ДРУГОЕ ДЕТСТВО — роман о гомосексуальном подростке, взрослеющем в условиях непонимания близких, одиночества и невозможности поделиться с кем бы то ни было своими переживаниями. Мы наблюдаем за формированием его характера, начиная с восьмилетнего возраста и заканчивая выпускным классом. Трудности взаимоотношений с матерью и друзьями, первая любовь — обычные подростковые проблемы осложняются его непохожестью на других. Ему придется многим пожертвовать, прежде чем получится вырваться из узкого ленинградского социума к другой жизни, в которой есть надежда на понимание.
В подборке рассказов в журнале "Иностранная литература" популяризатор математики Мартин Гарднер, известный также как автор фантастических рассказов о профессоре Сляпенарском, предстает мастером короткой реалистической прозы, пронизанной тонким юмором и гуманизмом.
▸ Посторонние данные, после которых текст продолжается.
(** * shapez.io: static map entities and the item ejector system

    A shallow embedding of
      - [StaticMapEntityComponent] (game/components/static_map_entity.js):
        constructor, [getTileSpaceBounds], the local/world transforms;
      - [ItemEjectorSystem] (game/systems/item_ejector.js): [update],
        [tryPassOverItem], [drawSingleEntity].

    JavaScript numbers that hold grid coordinates and angles are integers
    ([Z]); the slot progress, speeds and pixel positions are rationals ([Q]),
    of which the system uses the sum, the product, [min] and the order only.
    A failed [assert] and a property access on [undefined] both end the
    call: they are the [Thrown] outcome. *)

From Stdlib Require Import ZArith QArith Qminmax List String Bool Lia.
From Stdlib Require Import DecimalString Lqa.
Import ListNotations.

Local Open Scope Z_scope.

(** ** Outcomes of calls that may throw *)

Inductive Outcome (A : Type) : Type :=
| Ok (a : A)
| Thrown (msg : string).

Arguments Ok {A} a.
Arguments Thrown {A} msg.

Definition obind {A B : Type} (o : Outcome A) (k : A -> Outcome B) : Outcome B :=
  match o with
  | Ok a => k a
  | Thrown msg => Thrown msg
  end.

Definition isOk {A : Type} (o : Outcome A) : bool :=
  match o with
  | Ok _ => true
  | Thrown _ => false
  end.

(** [assert(cond, msg)] *)
Definition assert (cond : bool) (msg : string) : Outcome unit :=
  if cond then Ok tt else Thrown msg.

(** The text JavaScript concatenates for an integer. *)
Definition numberToString (n : Z) : string :=
  NilZero.string_of_int (Z.to_int n).

(** ** core/vector.js (the parts the two files use) *)

Module enumDirection.
Inductive t : Set := top | right | bottom | left.
End enumDirection.

Record Vector : Set := mkVector { x : Z; y : Z }.

Module Vector.

(** [a.add(b)] and [a.sub(b)] return a new vector; [a.addInplace(b)]
    overwrites [a], whose new value is what the model returns. *)
Definition add (a b : Vector) : Vector := mkVector (x a + x b) (y a + y b).
Definition sub (a b : Vector) : Vector := mkVector (x a - x b) (y a - y b).
Definition addInplace (a b : Vector) : Vector := mkVector (x a + x b) (y a + y b).

(** Modelled from the spec: [Vector.rotateFastMultipleOf90] of
    core/vector.js, which is not part of the sources at hand.  The spec
    describes "a fast multiple-of-90 rotation (no trigonometry; a 2x2
    integer rotation matrix selected by a 4-way switch)" that "fails/asserts
    if rotation is not a multiple of 90", and whose inverse is the rotation
    by "(360 - rotation) mod 360": the full turn 360 selects the same
    matrix as 0.  The sense of rotation is fixed by the spec's scenario in
    which 90 degrees takes "right" to "down" and the tile (1,0) to (0,1). *)
Definition rotateFastMultipleOf90 (v : Vector) (angle : Z) : Outcome Vector :=
  match angle with
  | 0 | 360 => Ok (mkVector (x v) (y v))
  | 90 => Ok (mkVector (- y v) (x v))
  | 180 => Ok (mkVector (- x v) (- y v))
  | 270 => Ok (mkVector (y v) (- x v))
  | _ => Thrown ("Invalid fast inplace rotation: " ++ numberToString angle)
  end.

(** Modelled from the spec: [Vector.transformDirectionFromMultipleOf90] of
    core/vector.js, not part of the sources at hand: "rotate a cardinal
    direction by the same angle (or its inverse), implemented as an index
    shift into the 4-direction cycle" top, right, bottom, left. *)
Definition shiftDirection (d : enumDirection.t) : enumDirection.t :=
  match d with
  | enumDirection.top => enumDirection.right
  | enumDirection.right => enumDirection.bottom
  | enumDirection.bottom => enumDirection.left
  | enumDirection.left => enumDirection.top
  end.

Definition transformDirectionFromMultipleOf90
    (direction : enumDirection.t) (angle : Z) : Outcome enumDirection.t :=
  match angle with
  | 0 | 360 => Ok direction
  | 90 => Ok (shiftDirection direction)
  | 180 => Ok (shiftDirection (shiftDirection direction))
  | 270 => Ok (shiftDirection (shiftDirection (shiftDirection direction)))
  | _ => Thrown ("Invalid angle: " ++ numberToString angle)
  end.

End Vector.

(** Modelled from the spec: the table [enumDirectionToVector] of
    core/vector.js, not part of the sources at hand: the "unit-vector
    lookup" of the cardinal directions, with "right" = (1,0) and "down" =
    (0,1) as in the spec's scenarios (the y axis points down). *)
Definition enumDirectionToVector (d : enumDirection.t) : Vector :=
  match d with
  | enumDirection.top => mkVector 0 (-1)
  | enumDirection.right => mkVector 1 0
  | enumDirection.bottom => mkVector 0 1
  | enumDirection.left => mkVector (-1) 0
  end.

(** ** core/rectangle.js: the four fields [new Rectangle(x, y, w, h)] sets *)

Record Rectangle : Set := mkRectangle { rx : Z; ry : Z; rw : Z; rh : Z }.

(** ** game/components/static_map_entity.js *)

Record StaticMapEntityComponent : Set := mkStaticMapEntityComponent {
  origin : Vector;
  tileSize : Vector;
  spriteKey : option string;
  rotation : Z;
  originalRotation : Z;
  silhouetteColor : option string
}.

Module StaticMapEntityComponent.

Definition getId : string := "StaticMapEntity".

(** The constructor's destructured parameter; an omitted field takes the
    default written in the parameter list. *)
Record Params : Set := mkParams {
  p_origin : option Vector;
  p_tileSize : option Vector;
  p_rotation : option Z;
  p_originalRotation : option Z;
  p_spriteKey : option string;
  p_silhouetteColor : option string
}.

Definition orDefault {A : Type} (o : option A) (d : A) : A :=
  match o with Some a => a | None => d end.

(** JavaScript's [%] truncates towards zero: [Z.rem]. *)
Definition constructor (p : Params) : Outcome StaticMapEntityComponent :=
  let origin := orDefault (p_origin p) (mkVector 0 0) in
  let tileSize := orDefault (p_tileSize p) (mkVector 1 1) in
  let rotation := orDefault (p_rotation p) 0 in
  let originalRotation := orDefault (p_originalRotation p) 0 in
  obind
    (assert (Z.rem rotation 90 =? 0)
       ("Rotation of static map entity must be multiple of 90 (was "
          ++ numberToString rotation ++ ")"))
    (fun _ =>
       Ok (mkStaticMapEntityComponent origin tileSize (p_spriteKey p)
             rotation originalRotation (p_silhouetteColor p))).

Definition getTileSpaceBounds (this : StaticMapEntityComponent) : Outcome Rectangle :=
  match rotation this with
  | 0 =>
      Ok (mkRectangle (x (origin this)) (y (origin this))
            (x (tileSize this)) (y (tileSize this)))
  | 90 =>
      Ok (mkRectangle (x (origin this) - y (tileSize this) + 1) (y (origin this))
            (y (tileSize this)) (x (tileSize this)))
  | 180 =>
      Ok (mkRectangle (x (origin this) - x (tileSize this) + 1)
            (y (origin this) - y (tileSize this) + 1)
            (x (tileSize this)) (y (tileSize this)))
  | 270 =>
      Ok (mkRectangle (x (origin this)) (y (origin this) - x (tileSize this) + 1)
            (y (tileSize this)) (x (tileSize this)))
  | _ => Thrown "Invalid rotation"
  end.

Definition applyRotationToVector (this : StaticMapEntityComponent) (vector : Vector)
  : Outcome Vector :=
  Vector.rotateFastMultipleOf90 vector (rotation this).

Definition unapplyRotationToVector (this : StaticMapEntityComponent) (vector : Vector)
  : Outcome Vector :=
  Vector.rotateFastMultipleOf90 vector (360 - rotation this).

Definition localDirectionToWorld (this : StaticMapEntityComponent)
    (direction : enumDirection.t) : Outcome enumDirection.t :=
  Vector.transformDirectionFromMultipleOf90 direction (rotation this).

Definition worldDirectionToLocal (this : StaticMapEntityComponent)
    (direction : enumDirection.t) : Outcome enumDirection.t :=
  Vector.transformDirectionFromMultipleOf90 direction (360 - rotation this).

Definition localTileToWorld (this : StaticMapEntityComponent) (localTile : Vector)
  : Outcome Vector :=
  obind (applyRotationToVector this localTile)
    (fun result => Ok (Vector.addInplace result (origin this))).

Definition worldToLocalTile (this : StaticMapEntityComponent) (worldTile : Vector)
  : Outcome Vector :=
  let localUnrotated := Vector.sub worldTile (origin this) in
  unapplyRotationToVector this localUnrotated.

End StaticMapEntityComponent.

(** The four rotations a placed building takes. *)
Definition validRotation (r : Z) : Prop := r = 0 \/ r = 90 \/ r = 180 \/ r = 270.

(** ** game/systems/item_ejector.js

    The belts, processors, underground belts, acceptors, the tile grid and
    the hub goals are collaborators whose code is elsewhere: an entity
    carries their methods, which read and change a store [World] that holds
    all state outside the ejector slots.  Queries ([getTileContent],
    [findMatchingSlot], [canAcceptItem], [canAcceptNewItem], the speed
    getters) only read the store; [takeNewItem], [tryTakeItem] and
    [tryAcceptExternalItem] may change it. *)

Record GlobalConfig : Set := mkGlobalConfig {
  gc_tileSize : Q;
  gc_physicsDeltaSeconds : Q
}.

Section ItemEjectorSystem.

Context {BaseItem World : Type}.

Record BeltComponent : Type := mkBeltComponent {
  canAcceptNewItem : World -> enumDirection.t -> bool;
  takeNewItem : BaseItem -> enumDirection.t -> World -> World
}.

Record ItemProcessorComponent : Type := mkItemProcessorComponent {
  tryTakeItem : BaseItem -> nat -> enumDirection.t -> World -> bool * World
}.

Record UndergroundBeltComponent : Type := mkUndergroundBeltComponent {
  tryAcceptExternalItem : BaseItem -> Q -> World -> bool * World
}.

(** What [findMatchingSlot] answers. *)
Record MatchingSlot : Set := mkMatchingSlot {
  index : nat;
  acceptedDirection : enumDirection.t
}.

Record ItemAcceptorComponent : Type := mkItemAcceptorComponent {
  findMatchingSlot : World -> Vector -> enumDirection.t -> option MatchingSlot;
  canAcceptItem : World -> nat -> BaseItem -> bool
}.

(** One ejector slot (game/components/item_ejector.js); [item = None] is
    the JavaScript [null]. *)
Record ItemEjectorSlot : Type := mkItemEjectorSlot {
  pos : Vector;
  direction : enumDirection.t;
  item : option BaseItem;
  progress : Q
}.

Record ItemEjectorComponent : Type := mkItemEjectorComponent {
  slots : list ItemEjectorSlot
}.

(** [entity.components]: an absent component reads [undefined]. *)
Record EntityComponents : Type := mkEntityComponents {
  ItemEjector : option ItemEjectorComponent;
  StaticMapEntity : option StaticMapEntityComponent;
  ItemAcceptor : option ItemAcceptorComponent;
  Belt : option BeltComponent;
  ItemProcessor : option ItemProcessorComponent;
  UndergroundBelt : option UndergroundBeltComponent
}.

Record Entity : Type := mkEntity {
  uid : nat;
  components : EntityComponents
}.

Record HubGoals : Type := mkHubGoals {
  getBeltBaseSpeed : World -> Q;
  getUndergroundBeltBaseSpeed : World -> Q
}.

Record GameRoot : Type := mkGameRoot {
  hubGoals : HubGoals;
  getTileContent : World -> Vector -> option Entity
}.

(** The calls the system makes on the grid and on a receiver, in the
    order it makes them; a receiver is named by its [uid]. *)
Inductive Call : Type :=
| CallGetTileContent (tile : Vector)
| CallFindMatchingSlot (receiver : nat) (localTile : Vector)
    (localDirection : enumDirection.t)
| CallCanAcceptItem (receiver : nat) (slotIndex : nat) (it : BaseItem)
| CallCanAcceptNewItem (receiver : nat) (localDirection : enumDirection.t)
    (result : bool)
| CallTakeNewItem (receiver : nat) (it : BaseItem)
    (localDirection : enumDirection.t)
| CallTryTakeItem (receiver : nat) (it : BaseItem) (slotIndex : nat)
    (localDirection : enumDirection.t) (result : bool)
| CallTryAcceptExternalItem (receiver : nat) (it : BaseItem) (speed : Q)
    (result : bool).

(** *** The monad of the system: store, call log, exceptions *)

Definition M (A : Type) : Type := World -> Outcome (A * World * list Call).

Definition ret {A : Type} (a : A) : M A := fun w => Ok (a, w, []).

Definition bind {A B : Type} (m : M A) (k : A -> M B) : M B :=
  fun w =>
    match m w with
    | Thrown msg => Thrown msg
    | Ok (a, w1, log1) =>
        match k a w1 with
        | Thrown msg => Thrown msg
        | Ok (b, w2, log2) => Ok (b, w2, log1 ++ log2)
        end
    end.

Definition liftOutcome {A : Type} (o : Outcome A) : M A :=
  fun w => match o with Ok a => Ok (a, w, []) | Thrown msg => Thrown msg end.

(** A read of the store that is not logged. *)
Definition reads {A : Type} (f : World -> A) : M A := fun w => Ok (f w, w, []).

(** A logged query: the store is read, not changed. *)
Definition query {A : Type} (f : World -> A) (c : A -> Call) : M A :=
  fun w => Ok (f w, w, [c (f w)]).

(** A logged call that may change the store. *)
Definition invoke {A : Type} (f : World -> A * World) (c : A -> Call) : M A :=
  fun w => let '(a, w') := f w in Ok (a, w', [c a]).

(** Reading a property of [undefined] throws a TypeError. *)
Definition deref {A : Type} (o : option A) (name : string) : M A :=
  match o with
  | Some a => ret a
  | None => fun _ => Thrown ("TypeError: " ++ name ++ " is undefined")
  end.

Fixpoint forEach {A B : Type} (f : A -> M B) (l : list A) : M (list B) :=
  match l with
  | [] => ret []
  | a :: l' => bind (f a) (fun b => bind (forEach f l') (fun bs => ret (b :: bs)))
  end.

Notation "x <- m ;; k" := (bind m (fun x => k))
  (at level 100, m at next level, right associativity).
…Я не помню, что там были за хорошие новости. А вот плохие оказались действительно плохими. Я умирал от чего-то — от этого еще никто и никогда не умирал. Я умирал от чего-то абсолютно, фантастически нового…Совершенно обычный постмодернистский гражданин Стив (имя вымышленное) — бывший муж, несостоятельный отец и автор бессмертного лозунга «Как тебе понравилось завтра?» — может умирать от скуки. Такова реакция на информационный век. Гуру-садист Центра Внеконфессионального Восстановления и Искупления считает иначе.
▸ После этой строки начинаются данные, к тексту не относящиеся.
(** ** The script object during [run] *)

Lemma guarded_run_stateless w cls kw : stateless (guarded_run w cls kw).
Proof.
  intros self. unfold guarded_run, in_flight_call, SIGINT.
  destruct (runner_run w cls kw); [by eexists _, _|].
  destruct (runner self); by eexists _, _.
Qed.

(** X17. Neither [run] method writes to the script: whatever the namespace,
    the engine's answer or an interrupt during the call, [self.runner] and
    [self.mode] are after [run] what they were before. *)
Theorem run_leaves_script_untouched w args self :
  state_of (AnsibleScript_run w args self) = self
  ∧ state_of (PlaybookScript_run w args self) = self.
Proof.
  assert (stateless (AnsibleScript_run w args)) as Ha.
  { unfold AnsibleScript_run, AnsibleScript_kwargs, new_runner.
    repeat first
      [ apply guarded_run_stateless
      | apply stateless_bind; [|intros ?]
      | solve [eauto with stateless] ]. }
  assert (stateless (PlaybookScript_run w args)) as Hp.
  { unfold PlaybookScript_run, PlaybookScript_kwargs, new_runner.
    repeat first
      [ apply guarded_run_stateless
      | apply stateless_bind; [|intros ?]
      | apply stateless_when
      | solve [eauto with stateless] ]. }
  destruct (Ha self) as (t1 & r1 & ->). destruct (Hp self) as (t2 & r2 & ->).
  done.
Qed.

(** ** Attributes the adapters do not read *)

(** X18. [PlaybookScript.run] reads fifteen attributes of the namespace and
    no other: changing any other attribute (the su toggle, the module
    arguments declared by the playbook schema, the ask flags, the vault file
    path) changes nothing in what [run] does.  [AnsibleScript.run] likewise
    reads its sixteen attributes only: the vault secret has no effect on
    it. *)
Theorem run_ignores_other_attributes w args self k v :
  (k ∉ ["playbook"; "inventory"; "module_path"; "forks"; "timeout"; "user";
        "remote_pass"; "become_pass"; "port"; "private_key"; "become";
        "become_user"; "vault_pass"; "colors"; "show_facts"] →
   PlaybookScript_run w (<[k := v]> args) self = PlaybookScript_run w args self)
  ∧ (k ∉ ["inventory"; "module_path"; "module"; "args"; "forks"; "timeout";
          "pattern"; "user"; "remote_pass"; "port"; "private_key"; "su"; "become";
          "become_user"; "become_pass"; "colors"] →
     AnsibleScript_run w (<[k := v]> args) self = AnsibleScript_run w args self).
Proof.
  split; intros Hk.
  - unfold PlaybookScript_run, PlaybookScript_kwargs. unfold_monad.
    by rewrite !lookup_insert_ne
      by (intros ->; apply Hk; by apply (bool_decide_unpack _)).
  - unfold AnsibleScript_run, AnsibleScript_kwargs. unfold_monad.
    by rewrite !lookup_insert_ne
      by (intros ->; apply Hk; by apply (bool_decide_unpack _)).
Qed.

Lemma run_ignores_other_attributes_witness :
  PlaybookScript_run Sample.world
    (<["su" := VBool false]> Sample.validated_playbook_ns) new_script
  = PlaybookScript_run Sample.world Sample.validated_playbook_ns new_script.
Proof.
  refine (proj1 (run_ignores_other_attributes Sample.world
                   Sample.validated_playbook_ns new_script "su" (VBool false)) _).
  by apply (bool_decide_unpack _).
Defined.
Сана Валиулина родилась в Таллинне (1964), закончила МГУ, с 1989 года живет в Амстердаме. Автор книг на голландском – автобиографического романа «Крест» (2000), сборника повестей «Ниоткуда с любовью», романа «Дидар и Фарук» (2006), номинированного на литературную премию «Libris» и переведенного на немецкий, и романа «Сто лет уюта» (2009). Новый роман «Не боюсь Синей Бороды» (2015) был написан одновременно по-голландски и по-русски. Вышедший в 2016-м сборник эссе «Зимние ливни» был удостоен престижной литературной премии «Jan Hanlo Essayprijs». Роман «Не боюсь Синей Бороды» – о поколении «детей Брежнева», чье детство и взросление пришлось на эпоху застоя, – сшит из четырех пространств, четырех времен.